(** The operation of a text writes the text; that of a variable is the
    built-in one of its name, or reads an indexed variable of its name. *)
Definition op_denotes (vars : list http_variable) (s : segment) (op : new_log_op) : Prop :=
  match s with
  | SText text =>
      op.(op_len) = zlen text /\
      forall gh vs r t cache, run_op gh vs r t op cache = Some (text, cache)
  | SVar name =>
      match find_log_var name ngx_new_log_vars with
      | Some (len, run) => op = NewLogOp len getlen_null run (DNum 0)
      | None =>
          exists i x,
            op = NewLogOp 0 ngx_new_log_variable_getlen ngx_new_log_variable (DNum (Z.of_nat i))
            /\ vars !! i = Some x /\ same_name name x.(v_name)
      end
  end.

(** [st'] is [st] with the operations [ops] added and the variable table
    possibly grown. *)
Definition extends (st st' : compile_state) (ops : list new_log_op) : Prop :=
  st'.(c_ops) = st.(c_ops) ++ ops /\ no_oom st'.(c_allocs) /\
  exists ext, default [] st'.(c_vars) = default [] st.(c_vars) ++ ext.

Lemma op_denotes_grow vars ext s op :
  op_denotes vars s op -> op_denotes (vars ++ ext) s op.
Proof.
  destruct s as [text|name]; cbn [op_denotes]; [done|].
  destruct (find_log_var name ngx_new_log_vars) as [[len run]|]; [done|].
  intros (i & x & -> & Hx & Hs). exists i, x. split; [done|]. split; [|done].
  by apply lookup_app_l_Some.
Qed.

Lemma compile_text_denotes text st :
  bytes text -> no_oom st.(c_allocs) ->
  exists st' op, compile_text text st = (NGX_CONF_OK, st') /\ extends st st' [op] /\
    forall vars, op_denotes vars (SText text) op.
Proof.
  intros Hb Ha. unfold compile_text. destruct (Z.leb_spec (zlen text) 8).
  - eexists _, _. split; [done|]. split.
    + split; [done|]. split; [done|]. exists []. by rewrite app_nil_r.
    + intros vars. split; [done|]. intros. unfold run_op, run_plain.
      cbn [op_run_ op_len op_data_]. unfold zlen. rewrite Nat2Z.id.
      by rewrite copy_pack_short.
  - destruct (no_oom_alloc _ Ha) as (a & -> & Ha').
    eexists _, _. split; [done|]. split.
    + split; [done|]. split; [done|]. exists []. by rewrite app_nil_r.
    + intros vars. split; [done|]. intros. unfold run_op, run_plain.
      cbn [op_run_ op_len op_data_]. rewrite Z.leb_refl. unfold zlen.
      by rewrite Nat2Z.id, firstn_all.
Qed.

Lemma compile_variable_denotes name st :
  bytes name -> name <> [] -> no_oom st.(c_allocs) ->
  exists st' op, compile_variable name st = (NGX_CONF_OK, st') /\ extends st st' [op] /\
    op_denotes (default [] st'.(c_vars)) (SVar name) op.
Proof.
  intros Hb Hne Ha. unfold compile_variable, ngx_new_log_variable_compile. cbn [op_denotes].
  destruct (find_log_var name ngx_new_log_vars) as [[len run]|] eqn:Ef.
  { eexists _, _. split; [done|]. split; [|done].
    split; [done|]. split; [done|]. exists []. by rewrite app_nil_r. }
  destruct (get_variable_index_total name (c_vars st) _ Hne Ha) as (i & vs & a & Ei & Ha').
  destruct (get_variable_index_spec name _ _ _ _ _ Hb Ei) as [[ext Hext] Hidx].
  rewrite Ei. destruct (Z.eqb_spec (Z.of_nat i) (-1)); [lia|].
  destruct (Hidx ltac:(lia)) as (i' & x & Hi & Hx & Hs). apply Nat2Z.inj in Hi as <-.
  cbn [push_op c_flushes c_allocs op_data_].
  destruct (c_flushes st) as [fl|].
  - destruct (no_oom_alloc a Ha') as (a' & -> & Ha'').
    eexists _, _. split; [done|]. split; [split; [done|]; split; [done|]; by exists ext|].
    exists i, x. done.
  - eexists _, _. split; [done|]. split; [split; [done|]; split; [done|]; by exists ext|].
    exists i, x. done.
Qed.

Lemma scan_text_app text rest :
  chr "$" ∉ text -> (rest = [] \/ exists r, rest = chr "$" :: r) ->
  scan_text (text ++ rest) = (text, rest).
Proof.
  intros Hn Hr. induction text as [|c text IH]; cbn [app scan_text].
  - destruct Hr as [-> | [r ->]]; done.
  - apply not_elem_of_cons in Hn as [Hc Hn].
    destruct (Z.eqb_spec c 36); [done|]. by rewrite IH.
Qed.

Lemma scan_name_app name rest :
  forallb is_name_char name = true ->
  scan_name true (name ++ chr "}" :: rest) = (name, false, rest).
Proof.
  induction name as [|c name IH]; intros Hn; cbn [app scan_name]; [done|].
  cbn [forallb] in Hn. apply andb_true_iff in Hn as [Hc Hn]. rewrite Hc, IH by done.
  destruct (Z.eqb_spec c 125) as [->|]; [done|]. done.
Qed.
+ + + +
### What needs to be done
Since only a count is wanted, give the number of lines in the listing that contain the word "induction".

### Answer to this problem
2